Now, be honest with yourself when you think about this next question. Don’t yield to the need to lie. Be straight. Do you let yourself feel that same joy when you write now?
It’s easy to fixate on the artifice of our art, but it eventually pokes through the surface. It can too easily become all our art is—our soul another product we mold for maximum profitability. One that, ultimately, falls too flat and cold to sell well.
We’re taught that craft makes the sales, but most readers don’t care about your perfect scansion. The reason Bukowski and Plath still sell well doesn’t have a single thing to do with their admittedly solid craft. They laid themselves bare. Wrote what they needed to.
People resonate with that.
As a fan, I want you to find that fun again. I want you to go for it. Full bore. No restraint. That weird-ass, freaky thing no one would like and pretty much everyone would judge you for: I want that in my eyeholes.
I want you to play with words. I want you to tell my analytical side to take a flying leap off a short pier into the ever-sucking abyss of heartless nihil. Forget everything every professor and professional ever taught you and have a little fun with those words.

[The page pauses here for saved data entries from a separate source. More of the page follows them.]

(** Unmapping a 2 MB block: no page of the block is translated any more, all others as
    before, the tables stay sound, and what is given back to the heap is no longer in them. *)
Theorem unmap_2mb_spec s ipa : pt_ok s ->
  exists s', unmap_2mb lvl4 ipa s = Ret tt s' /\ updated (fun q => ~ in_block ipa q) s s' /\
    (forall q, full q -> in_block ipa q -> tr s' q = None) /\ released s s'.
Proof.
  intros Hok. destruct (path_split ipa) as (_ & _ & _ & Hd). destruct (path_oks ipa) as (O1 & O2 & _).
  assert ((forall r, tr s (block_path ipa ++ r) = None) ->
    updated (fun q => ~ in_block ipa q) s s /\ (forall q, full q -> in_block ipa q -> tr s q = None) /\ released s s) as Hsame.
  { intros T. split_and!; [by apply updated_refl| |apply released_refl]. intros q _ [k ->]. apply T. }
  unfold unmap_2mb. destruct (find_l1e_spec s ipa Hok) as [[M0 T]|(x & y & M0 & M1 & R0 & A0 & H1)];
    setoid_rewrite (m_bind_Ret _ _ _ _ _ M0).
  { exists s. split; [done|]. apply Hsame. intros r. unfold block_path. rewrite <- !app_assoc. apply T. }
  setoid_rewrite (m_bind_Ret _ _ _ _ _ M1). destruct H1 as [[Hv T]|(Hv & Ny & A1)]; rewrite Hv.
  { exists s. split; [done|]. apply Hsame. intros r. unfold block_path. rewrite <- !app_assoc. apply T. }
  destruct (lvl2_entry_eq s ipa y A1) as [El M2]. setoid_rewrite (m_bind_Ret _ _ _ _ _ M2).
  set (p1 := root_path ipa ++ [pt_lvl1_idx ipa]) in *.
  assert (length p1 = S (length (root_path ipa))) as L1 by (unfold p1; rewrite length_app; simpl; lia).
  pose proof A1 as [F1 P1].
  destruct (valid (lvl2_entry s ipa)) eqn:Hv2.
  2: { exists s. split; [done|]. apply Hsame. intros r. unfold block_path. rewrite <- app_assoc.
       apply (invalid_translate _ _ _ (to_pa y)); [done|]. rewrite <- El.
       unfold valid, testm in Hv2. by apply negb_false_iff, Z.eqb_eq in Hv2. }
  destruct (write_block s ipa y 0 Hok A1) as [U2 T2]; [by left|]. simpl in T2.
  destruct (prune_above s p1 (to_pa y) (pt_lvl2_idx ipa) 0 (root_path ipa) x Hok ltac:(lia) O2 F1) as [B0 K0]; [lia|by eapply idx_ok_app|done|].
  specialize (K0 (pt_lvl1_idx ipa) O1). rewrite R0 in K0.
  specialize (K0 ltac:(intros Ej; apply (f_equal length) in Ej; rewrite !length_app in Ej; simpl in Ej; lia)).
  setoid_rewrite (m_bind_Ret _ _ _ _ _ (set_entry_eq s y (to_pa y) _ 0 eq_refl P1 (land_511 _))).
  set (s1 := with_mem _ s) in *.
  destruct (release_empty_spec s1 (root_path ipa) x (pt_lvl1_idx ipa)) as (b & s2 & M4 & U4 & Rl & _);
    [apply U2|done|lia|done|by rewrite K0|rewrite K0; apply A1|].
  rewrite K0 in M4. setoid_rewrite (m_bind_Ret _ _ _ _ _ M4). exists s2. split_and!; [done| | |exact Rl].
  - eapply updated_weaken; [|eapply updated_trans; [exact U2|exact U4]]. done.
  - intros q Hq Hb. by rewrite (up_tr _ _ _ U4), T2.
Qed.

Let that early version of you dance in the sandbox of this fallen, idiotic world.
Create the art that only you want to see in the world. Something so specific and weird that you know with every fiber of your being that no one wants. That messed up amalgamation of baby bits and juggled ejaculate. That saccharine sweet adoration we’re all too cool to admit we desperately need in our lives.

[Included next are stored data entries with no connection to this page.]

(** ** Paths and entries *)

Lemma path_page lvl4 a b : a / 4096 = b / 4096 -> path lvl4 a = path lvl4 b.
Proof.
  intros E. assert (forall k, 12 <= k -> Z.shiftr a k = Z.shiftr b k) as H.
  { intros k Hk. replace k with (12 + (k - 12)) by lia. rewrite <- !Z.shiftr_shiftr by lia.
    rewrite !(Z.shiftr_div_pow2 _ 12) by lia. change (2 ^ 12) with 4096. by rewrite E. }
  unfold path, root_path, pt_lvl0_idx, pt_lvl1_idx, pt_lvl2_idx, pt_lvl3_idx, LVL0_SHIFT, LVL1_SHIFT, LVL2_SHIFT, LVL3_SHIFT.
  by rewrite !H by lia.
Qed.


(** The output address of an entry, for an aligned address and attributes in the low bits. *)
Lemma to_pa_lor pa x : pa mod 4096 = 0 -> 0 <= pa < 2 ^ 48 -> 0 <= x < 4096 -> to_pa (Z.lor pa x) = pa.
Proof.
  intros Hm Hr Hx. apply Z.bits_inj'. intros i Hi. rewrite to_pa_testbit, Z.lor_spec by done.
  destruct (Z.leb_spec 12 i); simpl.
  - rewrite (testbit_high 12 x) by (done || lia). rewrite orb_false_r. destruct (Z.ltb_spec i 48); [done|].
    symmetry. apply (testbit_high 48); [unfold in_word; lia|lia].
  - change 4096 with (2 ^ 12) in Hm. rewrite <- (Z.mod_pow2_bits_low pa 12 i) by lia. by rewrite Hm, Z.testbit_0_l.
Qed.

Lemma page_entry_pa pa pte : pa mod 4096 = 0 -> 0 <= pa < 2 ^ 48 -> 0 <= pte < 4096 -> to_pa (Z.lor (Z.lor pa 3) pte) = pa.
Proof.
  intros. rewrite <- Z.lor_assoc. apply to_pa_lor; [done..|]. by apply (lor_in_word 12).
Qed.

Lemma block_entry_pa pa pte : pa mod 4096 = 0 -> 0 <= pa < 2 ^ 48 -> 0 <= pte < 4096 -> to_pa (Z.lor (Z.lor pa pte) 1) = pa.
Proof.
  intros. rewrite <- Z.lor_assoc. apply to_pa_lor; [done..|]. by apply (lor_in_word 12).
Qed.

Section stage2.
Context (lvl4 : bool).
Local Abbreviation ia := (2 ^ ia_bits lvl4).
Local Abbreviation path := (path lvl4).
Local Abbreviation block_path := (block_path lvl4).

(** The guest address [a] as the hardware translates it: the output address of the entry, and the offset in the page or block. *)
Definition stage2 (s : PtS) (a : Z) : option Z :=
  match tr s (path a) with
  | Some (e, k) => Some (to_pa e + a mod (4096 * 512 ^ Z.of_nat k))
  | None => None
  end.

Lemma stage2_none s a : stage2 s a = None <-> tr s (path a) = None.
Proof. unfold stage2. by destruct (tr s (path a)) as [[e k]|]. Qed.

(** Every last-level table has a page. *)
Definition dense (s : PtS) : Prop :=
  forall b, 0 <= b < ia -> follow (mem s) (directory s) (block_path b) <> None ->
    exists a, 0 <= a < ia /\ a / 2 ^ 21 = b / 2 ^ 21 /\ tr s (path a) <> None.

(** Sound tables, and fresh frames to make more. *)
Record sound (s : PtS) : Prop := { so_ok : pt_ok lvl4 s; so_fresh : fresh s; so_dense : dense s }.

Lemma path_block a : path a = block_path a ++ [pt_lvl3_idx a].
Proof. by destruct (path_split lvl4 a) as (_ & _ & -> & _). Qed.

Lemma block_path_inj a b : 0 <= a < ia -> 0 <= b < ia -> block_path a = block_path b -> a / 2 ^ 21 = b / 2 ^ 21.
Proof.
  intros Ha Hb E. set (f := fun x : Z => x / 2 ^ 21 * 2 ^ 21).
  assert (forall x, 0 <= x -> 0 <= f x <= x) as Hf by (intros x ?; unfold f; zdiv).
  assert (forall x, block_path (f x) = block_path x) as Hb' by (intros x; apply same_block; unfold f; by rewrite Z.div_mul by lia).
  assert (forall x, pt_lvl3_idx (f x) = 0) as H3.
  { intros x. unfold pt_lvl3_idx, LVL3_SHIFT. rewrite Z.shiftr_div_pow2 by lia. change 511 with (Z.ones 9). rewrite Z.land_ones by lia.
    unfold f. replace (x / 2 ^ 21 * 2 ^ 21) with (x / 2 ^ 21 * 2 ^ 9 * 2 ^ 12) by lia. rewrite Z.div_mul, Z.mod_mul by lia. done. }
  pose proof (Hf a ltac:(lia)). pose proof (Hf b ltac:(lia)).
  assert (path (f a) = path (f b)) as E' by (by rewrite !path_block, !Hb', !H3, E).
  apply path_inj in E'; [|lia..]. unfold f in E'.
  replace 4096 with (2 ^ 12) in E' by done. replace (2 ^ 21) with (2 ^ 9 * 2 ^ 12) in E' at 2 4 by lia.
  rewrite !Z.mul_assoc, !Z.div_mul in E' by lia. lia.
Qed.

(** Where nothing is translated in a block, the level 2 entry is free. *)
Lemma lvl2_free s b : sound s -> 0 <= b < ia -> (forall a, 0 <= a < ia -> a / 2 ^ 21 = b / 2 ^ 21 -> tr s (path a) = None) ->
  valid (lvl2_entry lvl4 s b) = false.
Proof.
  intros [Hok _ Hd] Hb Hno. destruct (valid _) eqn:Hv; [exfalso|done].
  destruct (path_split lvl4 b) as (_ & E2 & _ & Hdep). destruct (path_oks lvl4 b) as (_ & O2 & _).
  unfold lvl2_entry in Hv. destruct (follow _ _ _) as [t|] eqn:F; [|done].
  set (p := root_path lvl4 b ++ [pt_lvl1_idx b]) in *.
  assert (length p = S (length (root_path lvl4 b))) as Lp by (unfold p; rewrite length_app; simpl; lia).
  destruct (ok_ents _ _ Hok p (pt_lvl2_idx b) t ltac:(lia) O2 F) as [H0|[H3|[H1 _]]].
  - unfold valid, testm in Hv. by rewrite H0 in Hv.
  - destruct (Hd b Hb) as (a & Ha & Eb & Ht); [|by apply Ht, Hno].
    unfold block_path. fold p. rewrite follow_snoc, F. simpl. by rewrite H3.
  - specialize (Hno b Hb eq_refl). revert Hno. unfold tr, translate. rewrite E2. fold p.
    rewrite (walk_app _ _ _ t), walk_stop by (done || (simpl; by rewrite H1)). simpl. by rewrite H1.
Qed.

(** More is translated, and new last-level tables have pages. *)
Lemma dense_grow (Q : list Z -> Prop) s s' : dense s -> leaf_tables lvl4 Q s s' ->
  (forall a, 0 <= a < ia -> tr s (path a) <> None -> tr s' (path a) <> None) ->
  (forall b, 0 <= b < ia -> Q (block_path b) \/ exists a, 0 <= a < ia /\ a / 2 ^ 21 = b / 2 ^ 21 /\ tr s' (path a) <> None) ->
  dense s'.
Proof.
  intros Hd Hl Hm Hn b Hb F. destruct (Hn b Hb) as [HQ|H]; [|done].
  destruct (path_oks lvl4 b) as (_ & O2 & _). destruct (path_split lvl4 b) as (_ & _ & _ & Hdep).
  destruct (Hd b Hb) as (a & Ha & E & Ht).
  - apply Hl; [unfold block_path; rewrite !length_app; simpl; lia|done|done|done].
  - exists a. split_and!; [lia|lia|done|by apply Hm].
Qed.

(** ** One range *)

Definition inside (lo n a : Z) : bool := (lo <=? a) && (a <? lo + n).
(** [s'] translates [n] bytes from [lo] to those from [pa], and everything else as [s]. *)
Definition added (lo n pa : Z) (s s' : PtS) : Prop :=
  forall a, 0 <= a < ia -> stage2 s' a = if inside lo n a then Some (pa + (a - lo)) else stage2 s a.

Lemma inside_spec lo n a : inside lo n a = true <-> lo <= a < lo + n.
Proof. unfold inside. rewrite andb_true_iff, Z.leb_le, Z.ltb_lt. done. Qed.

Lemma inside_false lo n a : inside lo n a = false <-> ~ (lo <= a < lo + n).
Proof. rewrite <- inside_spec. by destruct (inside lo n a). Qed.

Lemma added_mono lo n pa s s' a : added lo n pa s s' -> 0 <= a < ia -> tr s (path a) <> None -> tr s' (path a) <> None.
Proof. intros Ha Hr H. rewrite <- stage2_none in *. rewrite Ha by done. by destruct (inside lo n a). Qed.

As an example, I’ll leave you with my favorite poem from my first published collection, Meaningless Cycles in a Vicious Glass Prison. It’s based on a silly joke from an absurd movie about zombies and murder that few people know about, and I DON’T CARE. I had fun writing it. I want you to have the same fun writing your own stuff.
BY WHOMEVER I PLEASE
It’s a girl’s right, after all. My body, my choice, you know the drill. So, if I want to feel clammy, frigid lips wrap themselves around the meaty edge of my arm while his teeth force their way inside me, spilling forth gushing rivers of my interior juices, then you can just mind your own fucking business and move along.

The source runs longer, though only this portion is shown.